This is exactly what my issue is/was. Would love to hear a response! My main problem is that the leaves would come out looking great but then would deteriorate when the next generation appeared. And I mean it looks EXACTLY like your pics. Are you seeing pinholes and yellowing with algae growing on the old ones if you look closely?
I think you may have misinterpreted @Seattle_Aquarist
's post .. or maybe I did. His new growth was much better AFTER he moved it to a different tank. The old stunted growth was that way BEFORE he moved it. In contrast, as I read it, your old growth is just not surviving long enough for whatever reason.
Not saying this is your case, but I went through something similar back in 2014. New growth seemingly ok, but roots would rot, the melt would chase upwards to the new growth, and the plant would float free. I even suspected my substrate was bad and was mulling a replacement. It's really hard to say what resolved it. As I did not scientifically pursue it, I can only say (you're gonna kill me
) CO2, CO2, CO2... flow, flow flow, CO2 *cough* too much light *cough* Well, something like that anyway.. and maybe a few more things happened. According to what I wrote in the journal, I got a skimmer so that I could enhance my surface agitation and gas exchange and thus, push the CO2 harder. I thought I read about lack of oxygen down in the substrate causing this melt. Like you, I was just chasing anything at that point. I think @DaveKS
pointed out possible flow issues and thickness of your substrate. Then, I read that happy plants are supposed to push oxygen out in the substrate via their roots too, so it's almost a vicious cycle once things go downhill. I also replaced my filtration with a canister. Was running a HOB and the flow patterns were just not optimal. Got different plants, finally cut down light and spent the next year slowly re-optimizing everything. Bigger reactors, lighting schedule changes (including adopting that timing I mentioned previously), and so on. You know what you might need to try? Get something real tough, like lobelia cardinalis was for me. See if it grows and just fill the tank with it. Get a taste of that success just to convince you that your tank CAN grow plants. It also sort of teaches you how to manage planting over time too. I'm rambling now. As @Discusluv
said, the more I learn, the less I know.. Well, in this case, the less I'm sure about anything. But anyway, I DID manage to stumble out of it without replacing my substrate ...

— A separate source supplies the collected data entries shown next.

(* ===== verification/Routing.v ===== *)
(** * internal/routing, internal/redirect, internal/loopback, ebpf/redirect.c

    How connections to 169.254.169.254:80 reach the daemon.  [getMode] and
    [LoadAndAttach] choose the mechanism from the node; [Loopback] adds the
    address to the lo interface; [Redirect] loads and configures the eBPF
    program [redirect_connect4], which rewrites connects in the kernel.  The
    netlink and cilium/ebpf libraries and the files read are arguments. *)

From S2P Require Import Prelude GoStrings NetIP Api Attestation.
Open Scope string_scope.
Open Scope Z_scope.

(** What LoadAndAttach functions return: the function that undoes them. *)
Definition closer (W : Type) : Type := ST W (result unit).

(** [v, err := m(); if err != nil { return fmt.Errorf(pre+"%w", err) }]. *)
Definition wrapping {S A} (pre : string) (m : ST S (result A)) : ST S (result A) :=
  r ← m; match r with Ok a => ok a | Err e => err (EWrap pre e "") end.

Lemma wrapping_ok {S A} pre (m : ST S (result A)) s a s' :
  wrapping pre m s = (Ret (Ok a), s') → m s = (Ret (Ok a), s').
Proof. unfold wrapping. st_simpl. by destruct (m s) as [[[b|e]|msg] s1]. Qed.

(** [errors.Join] of two results, as redirect.go's close function does. *)
Definition join_errors (e1 e2 : result unit) : result unit :=
  match e1, e2 with
  | Ok _, e => e
  | e, Ok _ => e
  | Err a, Err b => Err (EMsg (error_text a +:+ one newline +:+ error_text b))
  end.

(** ** loopback.go *)

Module Loopback.
Definition gkeMetadataServerIP : string := "169.254.169.254".
Definition GKEMetadataServerAddr : string := gkeMetadataServerIP +:+ ":80".
Definition gkeMetadataServerAddrLabel : string := "lo:gke-md-sv".

(** The address with its label and host scope; a failure to parse it panics
    when the package is initialised. *)
Definition SCOPE_HOST : Z := 254.
Definition gkeMetadataServerAddr {A} (ParseAddr : string → result A) (set_label : string → A → A)
    (set_scope : Z → A → A) : outcome A :=
  match ParseAddr (gkeMetadataServerIP +:+ "/32") with
  | Err e => Panic (error_text e)
  | Ok a => Ret (set_scope SCOPE_HOST (set_label gkeMetadataServerAddrLabel a))
  end.

Section Loopback.
(** The netlink library: links, addresses, their comparison and text. *)
Context {W Link A : Type} (LinkByName : string → ST W (result Link)).
Context (AddrList : Link → ST W (result (list A))) (AddrAdd AddrDel : Link → A → ST W (result unit)).
Context (Equal : A → A → bool) (String : A → string).
(** What [gkeMetadataServerAddr] made of 169.254.169.254/32. *)
Context (gkeMetadataServerAddr : A).

Definition loopback_LoadAndAttach : ST W (result (closer W)) :=
lo ←? wrapping "error loading loopback interface: " (LinkByName "lo");
let close := AddrDel lo gkeMetadataServerAddr in
loAddrs ←? wrapping "error listing addresses of the loopback interface: " (AddrList lo);
match List.find (λ a, Equal a gkeMetadataServerAddr) loAddrs with
| Some a =>
    if bool_decide (String a ≠ String gkeMetadataServerAddr) then
      err (EMsg ("the gke-metadata-server address is already present in the loopback interface: "
                 +:+ String a))
    else ok close
| None =>
    _ ←? wrapping "error adding the gke-metadata-server address to the loopback interface: "
           (AddrAdd lo gkeMetadataServerAddr);
    ok close
end.
End Loopback.
End Loopback.

(** ** redirect.go *)

Module Redirect.
(** The Config struct shared with the eBPF program. *)
Record Config : Type := {
  EmulatorCgroupId : Z;
  EmulatorIp : Z;
  EmulatorPort : Z;
  Debug : Z;
}.

(** [filepath.Join] of a rooted path and another: the cleaned path. *)
Definition join_rooted (root path : string) : string :=
  "/" +:+ join "/" (foldl clean_step [] (split slash (root +:+ "/" +:+ path))).

(** selfCgroupID: the scan of /proc/self/cgroup (its lines and the scanner's
    error) and the inode of a directory. *)
Fixpoint first_path (lines : list string) : string :=
  match lines with
  | [] => ""
  | l :: lines' => match unified_path l with Some p => p | None => first_path lines' end
  end.
Definition selfCgroupID (self_cgroup : result (list string * option error)) (stat : string → result Z)
    : result Z :=
  match self_cgroup with
  | Err e => Err (EWrap "error opening /proc/self/cgroup: " e "")
  | Ok (lines, scanErr) =>
    (* the scanner's error is only met when no line ended the loop *)
    match scanErr, existsb (λ l, bool_decide (is_Some (unified_path l))) lines with
    | Some e, false => Err (EWrap "error reading /proc/self/cgroup: " e "")
    | _, _ =>
      let cgroupPath := first_path lines in
      if bool_decide (cgroupPath = "") then
        Err (EMsg "could not find cgroup v2 entry in /proc/self/cgroup; only the unified hierarchy is supported")
      else
        match stat (join_rooted CgroupV2Mount cgroupPath) with
        | Err e => Err (EWrap ("error stating cgroup directory " +:+
                     quoted (join_rooted CgroupV2Mount cgroupPath) +:+ ": ") e "")
        | Ok ino => Ok ino
        end
    end
  end.

Section Redirect.
Context {W Objs Lnk : Type} (loadRedirectObjects : ST W (result Objs)).
Context (self_cgroup : W → result (list string * option error)) (stat : W → string → result Z).
Context (debug : bool) (MapConfig_Update : Objs → Config → ST W (result unit)).
Context (AttachCgroup : Objs → ST W (result Lnk)) (link_Close : Lnk → ST W (result unit)).
Context (objs_Close : Objs → ST W (result unit)).

Definition redirect_config (cgroupID ip port : Z) : Config :=
{| EmulatorCgroupId := cgroupID; EmulatorIp := ip; EmulatorPort := port mod 65536;
   Debug := if debug then 1 else 0 |}.

(** [binary.BigEndian.Uint32] of the four octets is the address itself. *)
Definition redirect_LoadAndAttach (emulatorIP : Addr) (emulatorPort : Z) : ST W (result (closer W)) :=
objs ←? wrapping "error loading redirect eBPF redirect objects: " loadRedirectObjects;
w ← st_get;
cgroupID ←? wrapping "error resolving emulator cgroup id: "
              (mret (selfCgroupID (self_cgroup w) (stat w)));
match as4 emulatorIP with
| None => panic Bpf.as4_panic
| Some ip =>
  _ ←? wrapping "error updating redirect eBPF config map: "
         (MapConfig_Update objs (redirect_config cgroupID ip emulatorPort));
  link ←? wrapping "error attaching redirect eBPF program to cgroup: " (AttachCgroup objs);
  ok (e1 ← link_Close link; e2 ← objs_Close objs; mret (join_errors e1 e2))
end.
End Redirect.

(** *** ebpf/redirect.c *)

(** The fields of bpf_sock_addr the program reads and writes; the address and
    the port are in network byte order. *)
Record bpf_sock_addr : Type := { user_family : Z; protocol : Z; user_ip4 : Z; user_port : Z }.
Definition AF_INET : Z := 2.
Definition IPPROTO_TCP : Z := 6.

(** bpf_ntohl and bpf_htonl on a little-endian host. *)
Definition bswap32 (z : Z) : Z :=
  v4_of_octets [z mod 256; (z / 2 ^ 8) mod 256; (z / 2 ^ 16) mod 256; (z / 2 ^ 24) mod 256].
(** bpf_ntohs and bpf_htons: on the low 16 bits. *)
Definition bswap16 (z : Z) : Z := Bpf.htons (z mod 65536).

(** Every path of the program returns 1: the connect is allowed. *)
Definition redirect_connect4 (config : option Config) (cgroup_id : Z) (ctx : bpf_sock_addr) : bpf_sock_addr :=
  if negb (user_family ctx =? AF_INET) || negb (protocol ctx =? IPPROTO_TCP) then ctx else
  let dst := bswap32 (user_ip4 ctx) in
  let dst_port := bswap16 (user_port ctx) in
  if negb (dst =? 2852039166) || negb (dst_port =? 80) then ctx else
  match config with
  | None => ctx
  | Some conf =>
      if cgroup_id =? EmulatorCgroupId conf then ctx
      else {| user_family := user_family ctx; protocol := protocol ctx;
              user_ip4 := bswap32 (EmulatorIp conf); user_port := bswap16 (EmulatorPort conf) |}
  end.
End Redirect.

(** ** routing.go *)

Definition getMode (node : Kube.Node) : string :=
  let m := default "" (Kube.node_Annotations node !! AnnotationRoutingMode) in
  if negb (bool_decide (m = "")) then m else
  let m := default "" (Kube.node_Labels node !! AnnotationRoutingMode) in
  if negb (bool_decide (m = "")) then m else RoutingModeDefault.

Section Routing.
Context {W : Type} (redirect : Addr → Z → ST W (result (closer W))) (loopback : ST W (result (closer W))).

Definition LoadAndAttach (node : Kube.Node) (emulatorIP : Addr) (emulatorPort : Z)
    : ST W (result (string * closer W)) :=
let mode := getMode node in
let attach (m : ST W (result (closer W))) := close ←? m; ok (mode, close) in
if decide (mode = RoutingModeBPF) then attach (redirect emulatorIP emulatorPort)
else if decide (mode = RoutingModeLoopback) then attach loopback
else if decide (mode = RoutingModeNone) then attach (ok (ok tt))
else err (EMsg ("invalid routing mode: " +:+ mode)).
End Routing.
(* ===== verification/Main.v ===== *)
(** * main.go: the daemon put together

    The validation of the inputs, which provider serves pods, nodes, service
    accounts and tokens under which flags, the routing mode with its
    attestation, and the options the server is started with.  [start] is main
    up to the call of server.New; an [Err] is a fatal log line.  The
    Kubernetes client, the informers and their metrics, the token machinery
    behind the two token providers, the loaders of the routing and attestation
    programs and the test upstream are arguments.  The token cache is the
    machine of TokenCache.v; here only its place in the wiring matters. *)

From S2P Require Import Prelude GoStrings NetIP Retry Credentials Api ServiceAccounts Pods.
From S2P Require Import HTTP Tokens Attestation Node Routing Server ServerIdentity.
Open Scope string_scope.
Open Scope Z_scope.

(** The variables of the flags. *)
Record Flags : Type := {
  stringLogLevel : string;
  serverPort : Z;
  healthPort : Z;
  projectID : string;
  workloadIdentityProvider : string;
  watchPods : bool;
  watchPodsResyncPeriod : Z;
  watchPodsDisableFallback : bool;
  watchNode : bool;
  watchNodeResyncPeriod : Z;
  watchNodeDisableFallback : bool;
  watchServiceAccounts : bool;
  watchServiceAccountsResyncPeriod : Z;
  watchServiceAccountsDisableFallback : bool;
  cacheTokens : bool;
  cacheTokensConcurrency : Z;
  cacheMaxTokenDuration : Z;
  podLookupMaxAttempts : Z;
  podLookupRetryInitialDelay : Z;
  podLookupRetryMaxDelay : Z;
  testProxyUpstream : bool;
}.

Section Main.
Context {W : Type} (f : Flags).
(** The environment variables. *)
Context (NODE_NAME POD_IP : string).
(** The Kubernetes client, or the error of making it, and its calls. *)
Context (kube_client : result unit).
Context (kube_ListPods : string → ST W (result (list Kube.Pod))).
Context (kube_GetNode : string → ST W (result Kube.Node)).
Context (kube_GetServiceAccount : string → string → ST W (result Kube.ServiceAccount)).
(** The informers' indexer and store, and the providers' metrics. *)
Context (NewFilteredPodInformer : Pods.WatchProvider.Informer →
  (Kube.Pod → list string) → Kube.Pod → ST W (result (list Kube.Pod))).
Context (NewServiceAccountInformer : ServiceAccounts.WatchProvider.Informer →
  string → ST W (result (option Kube.ServiceAccount))).
Context (gauge_Add : string → Z → ST W unit) (counter_Inc : string → ST W unit).
(** The issuing provider for a credentials configuration; the cache in front
    of a source and a service account provider; its listener methods. *)
Context (create_tokens : Config → Tokens.Provider W).
Context (cache_tokens : Tokens.Provider W → ServiceAccounts.Provider W → Tokens.Provider W).
Context (cache_pod_listener : Pods.WatchProvider.Listener W).
Context (cache_sa_listener : ServiceAccounts.WatchProvider.Listener W).
(** The mechanisms of the routing modes and the attestation of each. *)
Context (redirect : Addr → Z → ST W (result (closer W))) (loopback : ST W (result (closer W))).
Context (attestbpf_LoadAndAttach : ST W (result unit)).
Context (map_Lookup : Bpf.AttestKey → ST W (result (option Z))) (cgroups : W → fs_error + fsnode).
Context (system : W → Sockdiag.System) (addr_text : Addr → Z → string).
Context (proxytest_Start : ST W (result unit)).

(** ** Providers *)

Definition list_pods : Pods.Provider W := ListProvider.provider NODE_NAME kube_ListPods.
Definition pods_options : Pods.WatchProvider.ProviderOptions W :=
{| Pods.WatchProvider.opt_NodeName := NODE_NAME;
   Pods.WatchProvider.opt_FallbackSource := if watchPodsDisableFallback f then None else Some list_pods;
   Pods.WatchProvider.opt_ResyncPeriod := watchPodsResyncPeriod f |}.
Definition watch_pods : Pods.WatchProvider.State W :=
let p := Pods.WatchProvider.NewProvider NewFilteredPodInformer (gauge_Add "pods") (counter_Inc "pods") pods_options in
if cacheTokens f then Pods.WatchProvider.AddListener p cache_pod_listener else p.
Definition pods_provider : Pods.Provider W :=
if watchPods f then Pods.WatchProvider.provider watch_pods else list_pods.

(** The node provider that is read at start is [nodeGetter], the plain one. *)
Definition nodeGetter : Node.Provider W := GetNodeProvider NODE_NAME kube_GetNode.

Definition get_sas : ServiceAccounts.Provider W := GetProvider kube_GetServiceAccount.
Definition watch_sas : ServiceAccounts.WatchProvider.State W :=
let p := ServiceAccounts.WatchProvider.NewProvider NewServiceAccountInformer (gauge_Add "service_accounts")
  (counter_Inc "service_accounts")
  {| ServiceAccounts.WatchProvider.opt_FallbackSource :=
       if watchServiceAccountsDisableFallback f then None else Some get_sas;
     ServiceAccounts.WatchProvider.opt_ResyncPeriod := watchServiceAccountsResyncPeriod f |} in
if cacheTokens f then ServiceAccounts.WatchProvider.AddListener p cache_sa_listener else p.
Definition sas_provider : ServiceAccounts.Provider W :=
if watchServiceAccounts f then ServiceAccounts.WatchProvider.provider watch_sas else get_sas.

Definition tokens_provider (c : Config) : Tokens.Provider W :=
if cacheTokens f then cache_tokens (create_tokens c) sas_provider else create_tokens c.

(** ** Start *)

(** The token cache makes its semaphore: a channel of a negative size panics. *)
Definition make_semaphore : ST W unit :=
if cacheTokens f && (cacheTokensConcurrency f <? 0) then panic "makechan: size out of range" else mret tt.

Definition serverAddr (routingMode : string) : string :=
if decide (routingMode = RoutingModeLoopback) then Loopback.GKEMetadataServerAddr
else ":" +:+ pretty (serverPort f).

Definition attestation (routingMode : string) : ST W (result (option (Lookuper W))) :=
if decide (routingMode = RoutingModeBPF) then
  _ ←? wrapping "error loading attestation eBPF program: " attestbpf_LoadAndAttach;
  ok (Some (Bpf.lookuper map_Lookup cgroups))
else if decide (routingMode = RoutingModeLoopback ∨ routingMode = RoutingModeNone) then
  ok (Some (Sockdiag.lookuper system addr_text))
else ok None.

Definition server_options (c : Config) (numericProjectID workloadIdentityPool routingMode : string)
  (lookuper : option (Lookuper W)) : ServerOptions W :=
{| opt_NodeName := NODE_NAME; opt_PodIP := POD_IP; opt_Addr := serverAddr routingMode;
   opt_HealthPort := healthPort f; opt_Pods := pods_provider; opt_ServiceAccounts := sas_provider;
   opt_ServiceAccountTokens := tokens_provider c; opt_ProjectID := projectID f;
   opt_NumericProjectID := numericProjectID; opt_WorkloadIdentityPool := workloadIdentityPool;
   opt_RoutingMode := routingMode;
   opt_PodLookup :=
     {| pl_MaxAttempts := if podLookupMaxAttempts f <? 0 then 0 else podLookupMaxAttempts f;
        pl_RetryInitialDelay := podLookupRetryInitialDelay f;
        pl_RetryMaxDelay := podLookupRetryMaxDelay f |};
   opt_Attestation := lookuper |}.

(** The checks of the environment: the daemon's IPv4 address. *)
Definition validate_inputs : result Addr :=
if bool_decide (NODE_NAME = "") then Err (EMsg "NODE_NAME environment variable must be specified")
else if bool_decide (POD_IP = "") then Err (EMsg "POD_IP environment variable must be specified")
else match ParseAddr POD_IP with
     | Err e => Err (EWrap "error parsing POD_IP environment variable: " e "")
     | Ok (V4 a) => Ok (V4 a)
     | Ok (V6 _ _) => Err (EMsg "POD_IP environment variable must be an IPv4 address")
     end.

Definition start : ST W (result (ServerOptions W * closer W)) :=
emulatorIP ←? mret validate_inputs;
' (config, numericProjectID, workloadIdentityPool) ←?
  wrapping "error creating google credentials config: " (mret (NewConfig (workloadIdentityProvider f)));
_ ←? wrapping "error creating kubernetes client: " (mret kube_client);
_ ← make_semaphore;
curNode ←? wrapping "error getting current node: " (Node.Get nodeGetter);
' (routingMode, closeRoute) ←? wrapping "error loading and attaching network route: "
  (LoadAndAttach redirect loopback curNode emulatorIP (serverPort f));
lookuper ←? attestation routingMode;
_ ←? (if testProxyUpstream f && bool_decide (routingMode = RoutingModeBPF)
      then wrapping "error starting test proxy upstream: " proxytest_Start else ok tt);
ok (server_options config numericProjectID workloadIdentityPool routingMode lookuper, closeRoute).

(** ** Theorems *)

(** The lookuper of a routing mode, and whose connections it attests. *)
Definition mode_lookuper (mode : string) : Lookuper W :=
if decide (mode = RoutingModeBPF) then Bpf.lookuper map_Lookup cgroups
else Sockdiag.lookuper system addr_text.
Definition mode_owner (mode : string) : W → Addr → Addr → Z → Z → string → Prop :=
if decide (mode = RoutingModeBPF) then bpf_owner map_Lookup cgroups else socket_owner system.
#[export] Instance mode_attests mode : Attests (mode_owner mode) (mode_lookuper mode).
Proof. unfold mode_owner, mode_lookuper. destruct (decide _); apply _. Qed.

Lemma attached_mode node ip port mode cl w w' :
  LoadAndAttach redirect loopback node ip port w = (Ret (Ok (mode, cl)), w') →
  mode = getMode node ∧ mode ∈ [RoutingModeBPF; RoutingModeLoopback; RoutingModeNone].
Proof.
  intros Hr. unfold LoadAndAttach in Hr. destruct (decide (getMode node = RoutingModeBPF)) as [E|E1].
  { apply bindR_ok in Hr as (? & ? & _ & [= <- _]). rewrite E. set_solver. }
  destruct (decide (getMode node = RoutingModeLoopback)) as [E|E2].
  { apply bindR_ok in Hr as (? & ? & _ & [= <- _]). rewrite E. set_solver. }
  destruct (decide (getMode node = RoutingModeNone)) as [E|E3]; [|done].
  apply bindR_ok in Hr as (? & ? & _ & [= <- _]). rewrite E. set_solver.
Qed.
Lemma start_inv w o close w' :
  start w = (Ret (Ok (o, close)), w') →
  ∃ ip config numericProjectID pool node mode, ParseAddr POD_IP = Ok (V4 ip) ∧
    NewConfig (workloadIdentityProvider f) = Ok (config, numericProjectID, pool) ∧
    (∃ w1, kube_GetNode NODE_NAME w = (Ret (Ok node), w1)) ∧
    mode = getMode node ∧ mode ∈ [RoutingModeBPF; RoutingModeLoopback; RoutingModeNone] ∧
    NODE_NAME ≠ "" ∧ o = server_options config numericProjectID pool mode (Some (mode_lookuper mode)) ∧
    (∃ w1 w2, LoadAndAttach redirect loopback node (V4 ip) (serverPort f) w1 = (Ret (Ok (mode, close)), w2)) ∧
    (cacheTokens f = true → 0 ≤ cacheTokensConcurrency f).
Proof.
  intros (ip & s1 & Hv & H)%bindR_ok. injection Hv as Hv <-.
  apply bindR_ok in H as ([[config num] pool] & s2 & [= Hc <-]%wrapping_ok & H).
  apply bindR_ok in H as ([] & s3 & [= Hk <-]%wrapping_ok & H).
  apply bind_ret in H as ([] & s3' & Hsem & H).
  assert (s3' = w ∧ (cacheTokens f = true → 0 ≤ cacheTokensConcurrency f)) as [-> Hconc].
  { unfold make_semaphore in Hsem. destruct (cacheTokens f); [|by injection Hsem as <-]. cbn in Hsem.
    destruct (Z.ltb_spec (cacheTokensConcurrency f) 0); [done|]. by injection Hsem as <-. }
  apply bindR_ok in H as (node & s4 & Hn%wrapping_ok & H).
  apply bindR_ok in H as ([mode cl] & s5 & Hr%wrapping_ok & H).
  apply bindR_ok in H as (lk & s6 & Ha & H).
  apply bindR_ok in H as (u & s7 & _ & H). injection H as <- <- _.
  assert (Hip : ∃ a, ParseAddr POD_IP = Ok (V4 a) ∧ ip = V4 a ∧ NODE_NAME ≠ "").
  { unfold validate_inputs in Hv. do 2 (case_bool_decide; [done|]).
    destruct (ParseAddr POD_IP) as [[a|]|]; try done. injection Hv as <-. eauto. }
  destruct Hip as (a & Hip & -> & Hne).
  assert (Hmode : mode = getMode node ∧ mode ∈ [RoutingModeBPF; RoutingModeLoopback; RoutingModeNone]).
  { by apply attached_mode in Hr. }
  destruct Hmode as [Hmode Hin]. exists a, config, num, pool, node, mode.
  split_and!; try done; [by eexists| |by eexists _, _].
  f_equal. unfold attestation in Ha. unfold mode_lookuper.
  destruct (decide (mode = RoutingModeBPF)) as [E|E1].
  - apply bindR_ok in Ha as (? & ? & _ & [= <- _]). done.
  - rewrite decide_True in Ha by (rewrite !elem_of_cons, elem_of_nil in Hin; tauto).
    by injection Ha as <- _.
Qed.

(** What the route left stays as the later steps leave it. *)
Lemma start_views {B} (view : W → B) w o close w' :
  (∀ w r w', attestbpf_LoadAndAttach w = (Ret r, w') → view w' = view w) →
  (∀ w r w', proxytest_Start w = (Ret r, w') → view w' = view w) →
  start w = (Ret (Ok (o, close)), w') →
  ∃ node ip w1 w2, ParseAddr POD_IP = Ok (V4 ip) ∧ opt_RoutingMode o = getMode node ∧
    LoadAndAttach redirect loopback node (V4 ip) (serverPort f) w1 = (Ret (Ok (opt_RoutingMode o, close)), w2) ∧
    view w' = view w2.
Proof.
  intros Hatt Htest Hs.
  pose proof Hs as (ip & config & num & pool & node & mode & Hip & _ & (w1 & Hn) & Hmode & _ & _ & Ho & _)%start_inv.
  apply bindR_ok in Hs as (ip' & s1 & [= Hv <-] & H).
  apply bindR_ok in H as ([[config' num'] pool'] & s2 & [= Hc <-]%wrapping_ok & H).
  apply bindR_ok in H as ([] & s3 & [= Hk <-]%wrapping_ok & H).
  apply bind_ret in H as ([] & s4 & Hsem & H).
  apply bindR_ok in H as (node' & s5 & Hn'%wrapping_ok & H).
  apply bindR_ok in H as ([mode' cl] & s6 & Hr%wrapping_ok & H).
  apply bindR_ok in H as (lk & s7 & Ha & H).
  apply bindR_ok in H as ([] & s8 & Ht & H). injection H as Ho' -> <-.
  assert (Hip' : ip' = V4 ip).
  { clear -Hv Hip. unfold validate_inputs in Hv. do 2 (case_bool_decide; [done|]). rewrite Hip in Hv. by injection Hv as <-. }
  subst ip'. assert (Hm : mode' = getMode node').
  { by apply attached_mode in Hr as [? _]. }
  exists node', ip, s5, s6. subst o. cbn in *. rewrite <- Hm. split_and!; try done.
  transitivity (view s7).
  - destruct (testProxyUpstream f && _); [|by injection Ht as <-]. apply wrapping_ok in Ht. by eapply Htest.
  - unfold attestation in Ha. destruct (decide (mode' = RoutingModeBPF)).
    + apply bindR_ok in Ha as ([] & w2 & Hb%wrapping_ok & H). injection H as _ <-. by eapply Hatt.
    + destruct (decide _); by injection Ha as _ <-.
Qed.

Originally Posted by TheLordOfTheFish
Sorry hijacking this with a satellite pro plus question. How do you run it for 4h at 100% and then the rest at lower "speed?" All I can do is set a % and then do the 15 minutes warm up/sundown thing with the controller that came with it.
There is only two modes for this light. Daylight and night time. You set both of those levels first and then simply set the timer for when you want the light to come on (to daylight) and then off (to night time).
Very observant of you, @TheLordOfTheFish
, to notice that wrinkle
is right, as it comes from the factory, that's all you can do. I suppose you can try to get a second unit and set it at a different light level and time it on a different cycle. Much like how the T5HO guys do it. However, because we live in the 21st century, people come up with projects like this: iAqua Lite Ecoxotic E-Series cross fading controller
Of course, you may probably have trouble finding the parts that this thread refers to nowadays, but if you're savvy with this sort of stuff, it'd be no sweat to substitute what you need or even come up with something yourself based on the idea. In a nutshell, someone created an IR blaster type controller out of an arduino. Found the proper IR codes to send to the ecoxotic/satellites (minor code difference) and programmed whatever timing they want. Guys are creating new ones with raspberry pis and what not. Web driven too nowadays! I am not that savvy. I don't know what I'll do when my controller gives up. Maybe I'll have to find a new fixture that does do all that. Or bite the bullet and chase down a new project.